About halfway through, I also felt it took a direct shift into 'teen romance' as if the publisher had read the draft thus far and said 'y'know, with xyz added this would make a great film for the 12-15 yr old audience!'
Going in, I was hoping it was to be a homage to things I loved growing up, but what I ended up with was a pile of teen-fict no better than Twilight.
I am a little bit bitter about RP1, can you tell?
Right now I'm reading Kim Stanley Robinsion's '2312'. It's very similar to some of the Culture novels - indeed I picked it up after feeling the loss of no more Iain M Banks books coming... If you like Culturesque stuff, I can totally recommend it.
I think you really need to appreciate and get into the 80s nostalgia. If that doesn't work for you--or you just don't have the cultural background--the [EDIT: book] probably isn't for you.
If it was about a topic or era where 90% of the references meant nothing to me, I don't think I'd have liked it either.

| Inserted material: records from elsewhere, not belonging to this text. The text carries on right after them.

Lemma write_frame_wire t fl data s r s' :
  write_frame t data fl s = (r, s') -> len data <= kMaxFrameLength ->
  exists done_ left_, frame_bytes t fl data = done_ ++ left_ /\ wire s' = wire s ++ done_ /\
    (r = Ok tt -> left_ = []).
Proof.
  intros H Hd. unfold write_frame in H. destruct (Z.ltb_spec kMaxFrameLength (len data)); [lia|].
  unfold frame_bytes. destruct (Z.eqb_spec (len data) 0) as [E|E].
  - apply len_zero_nil in E as ->. unfold write_all in H.
    destruct (write_all_loop _ _ _) as [r' [tx' w']] eqn:W. injection H as <- <-.
    apply write_all_loop_spec in W as (d & l & W1 & W2 & W3). exists d, l.
    rewrite app_nil_r. by split_and!.
  - destruct (writev_loop _ _ _ _ _ _ _ _) as [r' [tx' w']] eqn:W. injection H as <- <-.
    apply writev_loop_spec in W as (d & l & W1 & W2 & W3).
    + exists d, l. cbn [concat] in W1. rewrite app_nil_r in W1. by split_and!.
    + cbn [concat]. rewrite app_nil_r, (len_app (encode_frame_header _) data). lia.
Qed.

Lemma read_exact_loop_complete evs n got :
  n <= len (rx_stream evs) -> exists r evs', read_exact_loop evs n got = (Ok r, evs').
Proof.
  revert n got. induction evs as [|ev evs IH]; intros n got Hn; simpl in *;
    destruct (Z.leb_spec n 0); eauto.
  - rewrite len_nil in *. lia.
  - destruct ev as [[|b bs]| | |[]|]; try (rewrite len_nil in *; lia); eauto.
    destruct (Z.ltb_spec n (len (b :: bs))); eauto. apply IH. rewrite len_app in *. lia.
Qed.

(** A blocking read of bytes that are on their way returns them. *)
Lemma read_exact_stream b rest s :
  rx_stream (rx s) = b ++ rest ->
  exists s', read_exact (len b) s = (Ok b, s') /\ rx_stream (rx s') = rest /\
    tx s' = tx s /\ wire s' = wire s.
Proof.
  intros Hs. unfold read_exact.
  destruct (read_exact_loop_complete (rx s) (len b) []) as (r & evs' & E).
  { rewrite Hs, len_app. pose proof (len_nonneg rest). lia. }
  rewrite E. apply read_exact_loop_spec in E as (bs & -> & Hl & Hb); [|apply len_nonneg].
  rewrite Hs in Hb. apply app_inj_1 in Hb as [-> ->]; [|unfold len in Hl; lia].
  eexists. split; [reflexivity|]. done.
Qed.

Lemma read_frame_stream t fl data rest s :
  type_ok t -> is_u16 fl -> len data <= kMaxFrameLength ->
  rx_stream (rx s) = frame_bytes t fl data ++ rest ->
  exists s', read_frame s = (Ok (mk_frame (out_header t fl (len data)) data), s') /\
    rx_stream (rx s') = rest /\ tx s' = tx s /\ wire s' = wire s.
Proof.
  intros Ht Hf Hd Hs. unfold frame_bytes in Hs. rewrite <- app_assoc in Hs.
  destruct (read_exact_stream _ _ _ Hs) as (s1 & E1 & S1 & T1 & W1).
  rewrite encode_frame_header_len in E1.
  assert (u32 (len data) = len data) as Hu.
  { apply u32_small. pose proof (len_nonneg data). unfold is_u, kMaxFrameLength in *. lia. }
  unfold read_frame. erewrite mbind_ok by exact E1.
  rewrite <- (app_nil_r (encode_frame_header _)). unfold mlift, mbind at 1.
  rewrite decode_encode_header.
  2: { split_and!; [done|done|done| |]; simpl; rewrite Hu; [apply len_nonneg|done]. }
  simpl length_. rewrite Hu. destruct (Z.ltb_spec 0 (len data)) as [Hpos|Hz].
  - destruct (read_exact_stream _ _ _ S1) as (s2 & E2 & S2 & T2 & W2).
    unfold mbind. rewrite E2. eexists. split; [done|]. split_and!; congruence.
  - assert (data = []) as -> by (apply len_zero_nil; pose proof (len_nonneg data); lia).
    eexists. split; [done|]. done.
Qed.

Personally I loved it even though I was never a hardcore gamer in that vein and I know others in the same boat. But I certainly get your criticism.
I generally enjoy that stuff, and I think that it made the book worse for me. Example: Referencing Tomb of Horrors as some kind of forgotten lore? Preposterous! That module is iconic. Whatever module he used should have been something I'd never heard of.
Oh my god same reaction. I thought it was just awful. I was so excited to read it, got that same initial impression, and then was slowly ground into utter boredom as the plot devolved to just one 80s culture reference after another with little no real character development or story intricacy.